→ Exercise instructions: From the entries that follow, extract each line holding the string "change".

[Stored data entries]
(** A session is one session for life.  Across any operation, the session an id names
    before and the one it names after are the same session, of the same connection, peer
    and keys; its user, once authenticated, stays; its received sequence number and its
    next sequence number never go back; and an id alive before is never handed out anew. *)
Theorem sessions_evolve (c : server_configuration) (t : server_session_table) (op : table_op) (d : bytes) (e e' : entry) :
  configuration_ok c -> table_reachable c t -> typed_table_op op ->
  e ∈ sessions_ t -> e' ∈ sessions_ (apply_table op d t) -> en_session_id e' = en_session_id e -> evolves c e e'.
Proof.
  intros Hc Hr Ht He He' Hid. destruct (table_reachable_inv c t Hc Hr) as [Hinv Ec].
  assert (forall x, x ∈ sessions_ t -> evolves c x e' -> evolves c e e') as Same.
  { intros x Hx Hev. destruct (find_unique t x Hinv Hx) as [i Hi]. destruct (find_unique t e Hinv He) as [j Hj].
    rewrite <- (ev_id _ _ _ Hev), Hid, Hj in Hi. injection Hi as _ <-. done. }
  destruct op as [from request now| | | | | | |].
  1: { pose proof (on_session_request_cases from request now t Hinv) as H. cbn [apply_table] in He'.
       destruct (on_session_request from request now t) as [t' r]. cbn [fst] in He'. destruct H as (_ & _ & Hd & H).
       destruct r as [response|x|]; [|rewrite H in He'; by eapply Same..].
       destruct H as (kp & key & source & _ & _ & _ & _ & _ & _ & _ & Hfree & Es). rewrite Es in He'.
       apply elem_of_app in He' as [He'|He']; [by eapply Same|]. apply list_elem_of_singleton in He' as ->. destruct Hfree.
       cbn in Hid. rewrite Hid. apply list_elem_of_fmap. eauto. }
  all: match type of He' with _ ∈ sessions_ (apply_table ?o _ _) =>
         destruct (apply_table_shrinks o d t Ht Hinv ltac:(done)) as (_ & _ & Hs) end;
    rewrite Ec in Hs; destruct (shrinks_elem _ _ _ _ Hs He') as (x & Hx & Hev); by eapply Same.
Qed.

(** What a wrapper that was opened was. *)
Lemma table_open_ret (from : client_origin) (w : wrapper_frame) (now : Z) (t t' : server_session_table) (d d' : bytes)
    (f : server_opened_frame) :
  wrapper_ok w -> table_open from w now (t, d) = ((t', d'), Ret f) ->
  exists i e n, find_session (wf_session_id w) (sessions_ t) = Some (i, e) /\ is_own from e
    /\ n = length (wf_encrypted_frame w) /\ fields_open (en_session_key e) w = (take n d', Ret tt)
    /\ entry_fresh e (wrapper_sequence w) /\ (exists h, check_wrapped_frame (take n d') = Ret h)
    /\ so_session_id f = wf_session_id w /\ length (take n d') = n
    /\ apply_case i (entry_admitted w now e) (take n d') (with_session i (entry_admitted w now e) t) t' (Ret f).
Proof.
  intros Hw H. pose proof (table_open_cases from w now t d Hw) as Ho. rewrite H in Ho.
  inversion Ho as [| |i e d1 n h t1 r Hf Hown Hopen Hn Hfr Hh Ha]; subst.
  destruct (open_wrapper_size _ _ _ _ _ Hw Hopen) as (_ & Hsz & Hfo).
  pose proof (table_apply_cases i (entry_admitted w now e) (take n d') (with_session i (entry_admitted w now e) t)) as Hc.
  rewrite Ha in Hc. destruct (find_session_Some _ _ _ _ Hf) as (_ & Hid & _). exists i, e, n. split_and!; try done; [by exists h| |].
  - inversion Hc; subst; cbn; done.
  - by rewrite length_take_le.
Qed.

(** Nothing is delivered that the session's client did not seal.  A frame comes out of
    [open] only for a session that the wrapper names, on the session's own connection and
    from its own peer; its sequence number is above every one accepted before; and the
    wrapper is exactly the one that sealing the frame under the session's key makes.  A
    frame for the tunnel comes only out of a session whose user is authenticated, and a
    session becomes authenticated only by a SESSION_AUTHENTICATE whose MAC is that user's. *)
Theorem server_accepts_authentic (c : server_configuration) (from : client_origin) (w : wrapper_frame) (now : Z)
    (t t' : server_session_table) (d d' : bytes) (f : server_opened_frame) :
  configuration_ok c -> table_reachable c t -> wrapper_ok w -> table_open from w now (t, d) = ((t', d'), Ret f) ->
  exists i e, find_session (wf_session_id w) (sessions_ t) = Some (i, e) /\ is_own from e /\ so_session_id f = wf_session_id w
    /\ entry_fresh e (wrapper_sequence w)
    /\ let plain := take (length (wf_encrypted_frame w)) d' in
       (forall dest, (length plain <= max_wrapped_frame_size)%nat -> (wrapper_overhead + length plain <= length dest)%nat ->
          seal_wrapper (en_session_key e) (fields_of w) plain dest
          = (wrapper_image w ++ drop (wrapper_overhead + length plain) dest, Ret (wrapper_overhead + length plain)%nat))
       /\ (so_kind f = frame_tunnel -> so_size f = length plain /\ exists u, en_user e = Some u /\ u ∈ sc_users c)
       /\ (so_kind f = frame_authenticated -> exists a u, decode_session_authenticate_packet plain = Ret a
            /\ en_user e = None /\ u ∈ sc_users c /\ tu_user_id u = sa_user_id a
            /\ session_authenticate_mac (tu_password_key u) (sa_user_id a) (en_client_public_key e) (en_server_public_key e)
               = Ret (sa_mac a)
            /\ authenticated (wf_session_id w) t' = true)
       /\ (so_kind f = frame_closed -> alive (wf_session_id w) t' = false).
Proof.
  intros Hc Hr Hw H. destruct (table_reachable_inv c t Hc Hr) as [Hinv Ec].
  destruct (table_open_ret from w now t t' d d' f Hw H) as (i & e & n & Hf & Hown & -> & Hfo & Hfr & (h & Hh) & Hid & Hl & Hcase).
  exists i, e. split_and!; try done. cbv zeta. set (plain := take (length (wf_encrypted_frame w)) d') in *.
  destruct (find_session_Some _ _ _ _ Hf) as (Hi & Hie & Hlt). split_and!.
  - intros dest Hm Hd. destruct (fields_open_seal _ _ _ Hw Hfo) as (Hseal & _ & _). unfold seal_wrapper.
    rewrite (basic_seal_spec _ _ plain dest h Hh) by done. rewrite Hseal. by destruct w.
  - intros Hk. inversion Hcase as [| | |u Hu Hv Ht Hff| |]; subst f; try done. split; [done|]. exists u. split; [done|].
    assert (entry_ok (configuration_ t) e) as (_ & _ & Hus) by (eapply Forall_lookup_1; [apply Hinv|done]). rewrite <- Ec. by apply Hus.
  - intros Hk. inversion Hcase as [| | | |a u Hu Hda Hfu Hmac Ht Hff|]; subst f; try done. subst t'.
    destruct (find_user_in _ _ _ Hfu) as [Hin Huid]. cbn in Hin, Hfu. rewrite Ec in Hin. exists a, u. split_and!; try done.
    destruct (apply_table_inv (t_open from w now) d t Hw Hinv) as [Hinv' _]. cbn [apply_table] in Hinv'. rewrite H in Hinv'. cbn [fst] in Hinv'.
    match type of Hinv' with table_inv ?x => destruct (find_unique x (set_en_user (Some u) (entry_admitted w now e)) Hinv') as [j Hj] end.
    + cbn. rewrite list_insert_insert_eq. apply list_elem_of_lookup. exists i. by apply list_lookup_insert_eq.
    + change (en_session_id (set_en_user (Some u) (entry_admitted w now e))) with (en_session_id e) in Hj.
      unfold authenticated. rewrite <- Hie. by rewrite Hj.
  - intros Hk. inversion Hcase as [| |v Hv Ht Hff| | |]; subst f; try done. subst t'. unfold alive.
    match goal with |- is_Some_b ?x = false => assert (x = None) as ->; [|done] end.
    apply find_session_None. intros Hin. apply list_elem_of_fmap in Hin as (x & Hx & Hin). apply list_elem_of_In, filter_In in Hin as [_ Hin].
    change (en_session_id (entry_admitted w now e)) with (en_session_id e) in Hin. rewrite Hie, <- Hx, Z.eqb_refl in Hin. done.
Qed.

→ Written response:
    + change (en_session_id (set_en_user (Some u) (entry_admitted w now e))) with (en_session_id e) in Hj.
    change (en_session_id (entry_admitted w now e)) with (en_session_id e) in Hin. rewrite Hie, <- Hx, Z.eqb_refl in Hin. done.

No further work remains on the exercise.